* **Dataset records**
********************
(** X13: a swap that [validateSwap] accepts keeps the balances at or above
    0. When every balance that the state manager reports is at least 0 and
    the swap is accepted, then after [updateBalancesAfterSwap] on the two
    selected tokens every reported balance is still at least 0; the token
    sent holds its old balance less the amount sent, the token received its
    old balance plus the amount received, every other balance is as it was,
    and prices and selection are untouched. *)
Theorem validated_swap_balances
    (amounts : SwapApp.SwapState) (state : SwapApp.AppState) :
  SwapApp.isValid (SwapApp.validateSwap amounts state) = true ->
  balancesNonnegative state ->
  let fromToken := SwapApp.selectedFromToken state in
  let toToken := SwapApp.selectedToToken state in
  let state' :=
    SwapApp.updateBalancesAfterSwap state fromToken toToken
      (SwapApp.fromAmount amounts) (SwapApp.toAmount amounts) in
  balancesNonnegative state' /\
  SwapApp.userBalances state' !! fromToken
  = Some (SwapApp.getUserBalance state fromToken - SwapApp.fromAmount amounts)%float /\
  SwapApp.userBalances state' !! toToken
  = Some (SwapApp.getUserBalance state toToken + SwapApp.toAmount amounts)%float /\
  (forall symbol, symbol <> fromToken -> symbol <> toToken ->
     SwapApp.userBalances state' !! symbol = SwapApp.userBalances state !! symbol) /\
  SwapApp.tokenPrices state' = SwapApp.tokenPrices state /\
  SwapApp.selectedFromToken state' = fromToken /\
  SwapApp.selectedToToken state' = toToken.
Proof.
  intros Hvalid Hinv fromToken toToken state'.
  apply validateSwap_valid in Hvalid.
  destruct Hvalid as (Hfa & Hta & Hne & Hcov).
  assert (Hfrom : SwapApp.userBalances state' !! fromToken
                  = Some (SwapApp.getUserBalance state fromToken
                          - SwapApp.fromAmount amounts)%float).
  { unfold state', SwapApp.updateBalancesAfterSwap. simpl.
    rewrite lookup_insert_ne by (intros E; apply Hne; now symmetry).
    apply lookup_insert_eq. }
  assert (Hto : SwapApp.userBalances state' !! toToken
                = Some (SwapApp.getUserBalance state toToken
                        + SwapApp.toAmount amounts)%float).
  { unfold state', SwapApp.updateBalancesAfterSwap. simpl.
    apply lookup_insert_eq. }
  assert (Hother : forall symbol, symbol <> fromToken -> symbol <> toToken ->
            SwapApp.userBalances state' !! symbol
            = SwapApp.userBalances state !! symbol).
  { intros symbol H1 H2. unfold state', SwapApp.updateBalancesAfterSwap. simpl.
    rewrite !lookup_insert_ne by congruence. reflexivity. }
  split; [|repeat split; assumption].
  intros symbol. unfold SwapApp.getUserBalance.
  destruct (decide (symbol = toToken)) as [->|H2].
  - rewrite Hto. apply orElse_nonneg. right. apply add_nonneg; [apply Hinv|exact Hta].
  - destruct (decide (symbol = fromToken)) as [->|H1].
    + rewrite Hfrom. apply orElse_nonneg.
      destruct (sub_nonneg (SwapApp.getUserBalance state fromToken)
                  (SwapApp.fromAmount amounts) Hfa Hcov) as [[Hnan _]|Hpos].
      * apply orElse_not_nan. reflexivity.
      * now left.
      * now right.
    + rewrite (Hother symbol H1 H2). apply Hinv.
Qed.

Lemma validated_swap_balances_witness :
  let state := {| SwapApp.tokenPrices := {[ "SWTH" := 0.0001; "ETH" := 2000 ]}%float;
                  SwapApp.availableTokens := [];
                  SwapApp.userBalances := {[ "SWTH" := 500 ]}%float;
                  SwapApp.selectedFromToken := "SWTH";
                  SwapApp.selectedToToken := "ETH";
                  SwapApp.isLoading := false |} in
  SwapApp.userBalances
    (SwapApp.updateBalancesAfterSwap state "SWTH" "ETH" 125 0.5) !! "SWTH"
  = Some (SwapApp.getUserBalance state "SWTH" - 125)%float.
Proof.
  intros state.
  refine (proj1 (proj2 (validated_swap_balances
            {| SwapApp.fromAmount := 125; SwapApp.toAmount := 0.5 |} state _ _))).
  - vm_compute. reflexivity.
  - intros symbol. unfold SwapApp.getUserBalance, state. simpl.
    destruct (decide (symbol = "SWTH"%string)) as [->|Hne].
    + vm_compute. reflexivity.
    + rewrite lookup_singleton_ne by congruence. reflexivity.
Defined.

(** X14: the amount that [calculateToAmount] returns is defined exactly when
    both prices are present and neither is 0 or NaN and their quotient is
    neither 0 nor NaN; it is then the amount times that quotient, and it is
    a number (not NaN) whenever the amount put in is neither 0 nor NaN, as
    the callers ensure. No division by a missing or zero price takes place.
    [calculateFromAmount] is the same computation with the tokens
    exchanged. *)
Theorem exchange_amount_defined
    (state : SwapApp.AppState) (amount : float) (fromToken toToken : string) :
  truthy amount = true ->
  (forall received,
     SwapApp.calculateToAmount state amount fromToken toToken = Some received
     <-> exists fromPrice toPrice,
           SwapApp.tokenPrices state !! fromToken = Some fromPrice /\
           SwapApp.tokenPrices state !! toToken = Some toPrice /\
           truthy fromPrice = true /\ truthy toPrice = true /\
           truthy (fromPrice / toPrice) = true /\
           received = (amount * (fromPrice / toPrice))%float) /\
  (forall received,
     SwapApp.calculateToAmount state amount fromToken toToken = Some received ->
     is_nan received = false) /\
  SwapApp.calculateFromAmount state amount fromToken toToken
  = SwapApp.calculateToAmount state amount toToken fromToken.
Proof.
  intros Hamount.
  assert (Hspec : forall received,
     SwapApp.calculateToAmount state amount fromToken toToken = Some received
     <-> exists fromPrice toPrice,
           SwapApp.tokenPrices state !! fromToken = Some fromPrice /\
           SwapApp.tokenPrices state !! toToken = Some toPrice /\
           truthy fromPrice = true /\ truthy toPrice = true /\
           truthy (fromPrice / toPrice) = true /\
           received = (amount * (fromPrice / toPrice))%float).
  { intros received.
    unfold SwapApp.calculateToAmount, SwapApp.calculateExchangeRate,
      SwapApp.getTokenPrice.
    destruct (SwapApp.tokenPrices state !! fromToken) as [pf|] eqn:Ef;
      [|simpl; split; [discriminate|intros (? & ? & ? & _); discriminate]].
    destruct (truthy pf) eqn:Tf;
      [|simpl; split; [discriminate|];
        intros (? & ? & [= <-] & _ & ? & _); congruence].
    destruct (SwapApp.tokenPrices state !! toToken) as [pt|] eqn:Et;
      [|simpl; rewrite orb_true_r; split;
        [discriminate|intros (? & ? & _ & ? & _); discriminate]].
    simpl. rewrite Tf. simpl.
    destruct (truthy pt) eqn:Tt;
      [|simpl; split; [discriminate|];
        intros (? & ? & _ & [= <-] & _ & ? & _); congruence].
    simpl. rewrite Tt. simpl.
    destruct (truthy (pf / pt)) eqn:Tr.
    - split.
      + intros [= <-]. exists pf, pt. tauto.
      + intros (? & ? & [= <-] & [= <-] & _ & _ & _ & ->). reflexivity.
    - split; [discriminate|].
      intros (? & ? & [= <-] & [= <-] & _ & _ & ? & _). congruence. }
  split; [exact Hspec|]. split; [|reflexivity].
  intros received Hr. apply Hspec in Hr.
  destruct Hr as (pf & pt & _ & _ & _ & _ & Hrate & ->).
  now apply mul_truthy_not_nan.
Qed.

Lemma exchange_amount_defined_witness :
  let state := {| SwapApp.tokenPrices := {[ "SWTH" := 0.0001; "ETH" := 2000 ]}%float;
                  SwapApp.availableTokens := [];
                  SwapApp.userBalances := ∅;
                  SwapApp.selectedFromToken := "SWTH";
                  SwapApp.selectedToToken := "ETH";
                  SwapApp.isLoading := false |} in
  SwapApp.calculateFromAmount state 2 "SWTH" "ETH"
  = SwapApp.calculateToAmount state 2 "ETH" "SWTH".
Proof.
  intros state.
  refine (proj2 (proj2 (exchange_amount_defined state 2 "SWTH" "ETH" _))).
  vm_compute. reflexivity.
Defined.

(** ** The token swap form: the tokens selected *)

Lemma fetchPrices_tokens_positive Date_time localeCompare data token :
  In token (fetchPrices_tokens Date_time localeCompare data) ->
  (0 <? token_price token)%float = true.
Proof.
  intros Hin. apply fetchPrices_tokens_In in Hin.
  destruct Hin as (held & Hin & ->).
  destruct (fold_collect_collected Date_time data [] [])
    as (_ & Hheld & _).
  { split; [constructor|]. split; [intros ? ? []|intros ? ? []]. }
  now destruct (Hheld _ _ Hin) as (_ & Hpos & _).
Qed.

Lemma handle_fixed (s : Selection) (event : Event) :
  tokens (handle s event) = tokens s /\ prices (handle s event) = prices s.
Proof.
  destruct event; simpl; try (split; reflexivity).
  - unfold selectToken. destruct (List.find _ _); [|split; reflexivity].
    destruct (bool_decide _); split; reflexivity.
  - unfold swapTokenDirection.
    destruct (selectedFromToken s), (selectedToToken s); split; reflexivity.
Qed.

Lemma handle_selection (s : Selection) (event : Event) (token : Token) :
  selectedFromToken (handle s event) = Some token \/
  selectedToToken (handle s event) = Some token ->
  In token (tokens s) \/
  selectedFromToken s = Some token \/ selectedToToken s = Some token.
Proof.
  destruct event; simpl; try tauto.
  - unfold selectToken.
    destruct (List.find _ _) as [found|] eqn:Hfind; [|tauto].
    apply find_some in Hfind. destruct Hfind as [Hin _].
    destruct (bool_decide _); simpl; intros [H|H]; try tauto;
      injection H as <-; now left.
  - unfold swapTokenDirection.
    destruct (selectedFromToken s) eqn:Ef, (selectedToToken s) eqn:Et; simpl;
      rewrite ?Ef, ?Et; tauto.
  - intros [H|H]; discriminate.
Qed.


(** ** The token swap application: the prices fetched and the first balances *)

Lemma collectPrice_recorded (acc : gmap string float) (token : SwapApp.PriceData) :
  (exists p, recorded token (SwapApp.currency token) p /\
             SwapApp.collectPrice acc token = <[SwapApp.currency token := p]> acc) \/
  ((forall c p, ~ recorded token c p) /\ SwapApp.collectPrice acc token = acc).
Proof.
  unfold SwapApp.collectPrice, recorded.
  destruct (SwapApp.price token) as [p|] eqn:Hp;
    [|right; split; [intros c p (_ & [=] & _)|reflexivity]].
  destruct (truthy p) eqn:Ht;
    [|right; split; [intros c p' (_ & [= <-] & ? & _); congruence|reflexivity]].
  destruct (String.eqb (SwapApp.currency token) "") eqn:He; simpl.
  - right. split; [|reflexivity]. intros c p' (<- & _ & _ & Hc).
    apply String.eqb_eq in He. contradiction.
  - left. exists p. apply String.eqb_neq in He. tauto.
Qed.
********************
Start with the line above that contains "destruct (SwapApp.tokenPrices state !! fromToken)" and end with the line that contains "simpl. rewrite Tt. simpl.". Write out those lines exactly, and only those.

    destruct (SwapApp.tokenPrices state !! fromToken) as [pf|] eqn:Ef;
      [|simpl; split; [discriminate|intros (? & ? & ? & _); discriminate]].
    destruct (truthy pf) eqn:Tf;
      [|simpl; split; [discriminate|];
        intros (? & ? & [= <-] & _ & ? & _); congruence].
    destruct (SwapApp.tokenPrices state !! toToken) as [pt|] eqn:Et;
      [|simpl; rewrite orb_true_r; split;
        [discriminate|intros (? & ? & _ & ? & _); discriminate]].
    simpl. rewrite Tf. simpl.
    destruct (truthy pt) eqn:Tt;
      [|simpl; split; [discriminate|];
        intros (? & ? & _ & [= <-] & _ & ? & _); congruence].
    simpl. rewrite Tt. simpl.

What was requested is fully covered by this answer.